My job is going very well. I love driving shuttles!! I took some carpenters out about 10 miles onto the Ross Ice Shelf the other day in a Delta, the big orange vehicle with 5' tires. The passenger section and engine section are articulated from the driver section. The driver, me, sits forward of the front tires! The are building a shelter for the LDB, Long Duration Balloon, project. The scientists send up a balloon probably in December or January to 120,000 feet, the edge of outer space. It circles counter-clockwise Antarctica collecting data to be analyzed later at Washington U. in St. Louis.
I learn so much and hear so much that there is never a dull moment. I know we have a cushy life here compared to the early explorers, but last Thursday, a woman decided to walk/climb up Observation Hill, a 900 foot lava hill.
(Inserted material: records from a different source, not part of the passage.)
(** C2, amended.  On every text [extract_dates] returns, without
    duplicates and in strictly ascending order, exactly the valid calendar
    dates formed by the matches that the left-to-right scan of each of the
    two patterns reports; every such match is a piece of the text written
    as 1-2 digits, separator, 1-2 digits, separator, 4 digits, or as 4
    digits, separator, 1-2 digits, separator, 1-2 digits.  Where
    "05/03/2024" stands at the start of the text or after a character
    that is neither a digit nor a separator, the first pattern reports it
    and 2024-03-05 is returned; likewise "2024-03-05" through the second
    pattern.  The scan of a pattern does not overlap its matches: where
    the pattern matches at the present position the match is reported and
    the scan goes on after the last character of the match, so that an
    occurrence beginning inside a reported match is not reported, and
    elsewhere the scan goes on at the next character; the reported
    matches of one scan therefore lie side by side in the text, their
    lengths adding up to no more than its length.  In "1/1/2005/03/2024"
    the first scan reports "1/1/2005" and then nothing in "/03/2024", the
    second reports "2005/03/20", and 2024-03-05 is not returned. *)
Theorem extract_dates_spec :
  (forall text : str,
      exists l,
        extract_dates text = Ok l /\
        StronglySorted date_lt l /\ NoDup l /\
        forall dt, In dt l <->
                   exists pat m, In pat DATE_PATTERNS /\
                                 In m (finditer pat text) /\
                                 forms_date m dt) /\
  (forall (text : str) (pat : pattern) (m : re_match),
      In pat DATE_PATTERNS -> In m (finditer pat text) ->
      exists pre mt post,
        text = pre ++ mt ++ post /\ List.length mt = snd m /\
        match_text pat (fst m) mt) /\
  (forall pre post : str,
      boundary pre ->
      exists m l,
        In m (finditer dmy_pattern (pre ++ dmy_text ++ post)) /\
        forms_date m d_2024_03_05 /\
        extract_dates (pre ++ dmy_text ++ post) = Ok l /\
        In d_2024_03_05 l) /\
  (forall pre post : str,
      boundary pre ->
      exists m l,
        In m (finditer ymd_pattern (pre ++ ymd_text ++ post)) /\
        forms_date m d_2024_03_05 /\
        extract_dates (pre ++ ymd_text ++ post) = Ok l /\
        In d_2024_03_05 l) /\
  extract_dates dmy_text = Ok [d_2024_03_05] /\
  extract_dates ymd_text = Ok [d_2024_03_05] /\
  extract_dates (lit "07/03/2024, 2024-03-05 e 05/03/2024")
  = Ok [d_2024_03_05; mkdate 2024 3 7] /\
  (forall (pat : pattern) (text : str),
      In pat DATE_PATTERNS ->
      finditer pat text
      = match match_here pat text with
        | Some (gs, n) => (gs, n) :: finditer pat (skipn n text)
        | None =>
            match text with
            | [] => []
            | _ :: rest => finditer pat rest
            end
        end) /\
  (forall (pat : pattern) (text : str) (gs : list (group * str)) (n : nat),
      In pat DATE_PATTERNS -> match_here pat text = Some (gs, n) ->
      (8 <= n <= List.length text)%nat /\
      exists mt rest,
        text = mt ++ rest /\ List.length mt = n /\
        finditer pat (mt ++ rest) = (gs, n) :: finditer pat rest) /\
  (forall (pat : pattern) (text : str),
      In pat DATE_PATTERNS ->
      (list_sum (map snd (finditer pat text)) <= List.length text)%nat) /\
  finditer dmy_pattern (lit "1/1/2005/03/2024")
  = [([(G_d, lit "1"); (G_m, lit "1"); (G_y, lit "2005")], 8%nat)] /\
  match_here dmy_pattern dmy_text
  = Some ([(G_d, lit "05"); (G_m, lit "03"); (G_y, lit "2024")], 10%nat) /\
  finditer ymd_pattern (lit "1/1/2005/03/2024")
  = [([(G_y, lit "2005"); (G_m, lit "03"); (G_d, lit "20")], 10%nat)] /\
  extract_dates (lit "1/1/20" ++ dmy_text)
  = Ok [mkdate 2005 1 1; mkdate 2005 3 20].
Proof.
  split; [|split; [|split; [|split; [|split; [|split; [|split;
    [|split; [|split; [|split; [|split; [|split; [|split]]]]]]]]]]]].
  - intros text. destruct (extract_dates_found text) as (found & -> & Hin).
    exists (sorted_set found). split; [reflexivity|].
    split; [apply sorted_set_sorted|].
    split; [apply strictly_sorted_NoDup, sorted_set_sorted|].
    intros dt. rewrite sorted_set_in. apply Hin.
  - intros text pat m _ Hm. now apply finditer_in.
  - intros pre post Hb.
    set (m := ([(G_d, lit "05"); (G_m, lit "03"); (G_y, lit "2024")],
               10%nat) : re_match).
    assert (Hm : In m (finditer dmy_pattern (pre ++ dmy_text ++ post))).
    { apply finditer_at_boundary; [exact Hb | discriminate |].
      apply dmy_text_match. }
    assert (Hf : forms_date m d_2024_03_05).
    { exists (lit "2024"), (lit "03"), (lit "05").
      repeat split; try reflexivity; apply d_2024_03_05_valid. }
    destruct (extract_dates_member _ dmy_pattern m _ (or_introl eq_refl) Hm Hf)
      as (l & Hl & Hin).
    now exists m, l.
  - intros pre post Hb.
    set (m := ([(G_y, lit "2024"); (G_m, lit "03"); (G_d, lit "05")],
               10%nat) : re_match).
    assert (Hm : In m (finditer ymd_pattern (pre ++ ymd_text ++ post))).
    { apply finditer_at_boundary; [exact Hb | discriminate |].
      apply ymd_text_match. }
    assert (Hf : forms_date m d_2024_03_05).
    { exists (lit "2024"), (lit "03"), (lit "05").
      repeat split; try reflexivity; apply d_2024_03_05_valid. }
    destruct (extract_dates_member _ ymd_pattern m _
                (or_intror (or_introl eq_refl)) Hm Hf) as (l & Hl & Hin).
    now exists m, l.
  - vm_compute. reflexivity.
  - vm_compute. reflexivity.
  - vm_compute. reflexivity.
  - intros pat text Hp. now apply finditer_scan.
  - intros pat text gs n Hp Hm.
    split; [exact (date_match_length _ _ _ _ Hp Hm)|].
    destruct (match_here_sound _ _ _ _ Hm) as (mt & rest & -> & Hl & _).
    exists mt, rest. split; [reflexivity|]. split; [exact Hl|].
    rewrite (finditer_scan _ _ Hp), Hm. subst n.
    now rewrite skipn_app, skipn_all, Nat.sub_diag.
  - intros pat text Hp. now apply finditer_fits.
  - vm_compute. reflexivity.
  - vm_compute. reflexivity.
  - vm_compute. reflexivity.
  - vm_compute. reflexivity.
Qed.

Lemma extract_dates_spec_witness :
  exists m l,
    In m (finditer dmy_pattern
            (lit "Sciopero del " ++ dmy_text ++ lit " a Milano")) /\
    forms_date m d_2024_03_05 /\
    extract_dates (lit "Sciopero del " ++ dmy_text ++ lit " a Milano")
    = Ok l /\
    In d_2024_03_05 l.
Proof.
  apply (proj1 (proj2 (proj2 extract_dates_spec))).
  right. exists (lit "Sciopero del"), " "%char. split; reflexivity.
Defined.

(** C6.  [extract_dates] raises on no text and returns only dates of the
    calendar; a match whose groups form no calendar date leaves the list
    of found dates as it is and raises nothing.  "31/02/2024" is matched
    by the first pattern, [date(2024, 2, 31)] raises [ValueError], and
    the result is empty. *)
Theorem extract_dates_never_raises :
  (forall text : str,
      exists l, extract_dates text = Ok l /\ Forall valid_date l) /\
  (forall (text : str) (pat : pattern) (m : re_match) (found : list date),
      In pat DATE_PATTERNS -> In m (finditer pat text) ->
      (forall dt, ~ forms_date m dt) ->
      scan_match found m = Ok found) /\
  finditer dmy_pattern invalid_text
  = [([(G_d, lit "31"); (G_m, lit "02"); (G_y, lit "2024")], 10%nat)] /\
  finditer ymd_pattern invalid_text = [] /\
  date_new 2024 2 31 = Raise ValueError /\
  extract_dates invalid_text = Ok [] /\
  extract_dates (lit "31/02/2024, 01/03/2024") = Ok [mkdate 2024 3 1].
Proof.
  split; [|split].
  - intros text. destruct (extract_dates_found text) as (found & -> & Hin).
    exists (sorted_set found). split; [reflexivity|].
    apply Forall_forall. intros dt Hdt.
    apply sorted_set_in, Hin in Hdt.
    destruct Hdt as (pat & m & _ & _ & ys & ms & ds & _ & _ & _ & _ & Hv).
    exact Hv.
  - intros text pat m found Hp Hm Hnone.
    destruct (scan_match_cases pat text m found Hp Hm)
      as [(dt & Hf & _) | (_ & H)]; [destruct (Hnone dt Hf) | exact H].
  - repeat split; vm_compute; reflexivity.
Qed.

Lemma extract_dates_never_raises_witness :
  scan_match [mkdate 2024 1 1]
    ([(G_d, lit "31"); (G_m, lit "02"); (G_y, lit "2024")], 10%nat)
  = Ok [mkdate 2024 1 1].
Proof.
  apply (proj1 (proj2 extract_dates_never_raises)) with
    (text := invalid_text) (pat := dmy_pattern).
  - now left.
  - now left.
  - intros dt (ys & ms & ds & Hy & Hm & Hd & -> & Hv).
    injection Hy as <-. injection Hm as <-. injection Hd as <-.
    vm_compute in Hv. intuition congruence.
Defined.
Well, she went alone and did not take a radio! A big no-no. She lost her footing and slid on the lava about 20 feet, then rolled over and slid another 40 feet, loosing a shoe and gloves in the process. Luckily, a group of hikers came along after about 1/2 - 1 hour and found her. She has frostbite on all 20 digits!! And her one heel is purple/black. She is confined to her room, visiting medical for dressing changes and morphine and debridement daily. She is not out of the woods yet! She could see shuttles going to Scott Base that night and waved and yelled, but with howling winds almost always, nobody saw or heard her. She's lucky to be alive - and only right on the edge of our buildings!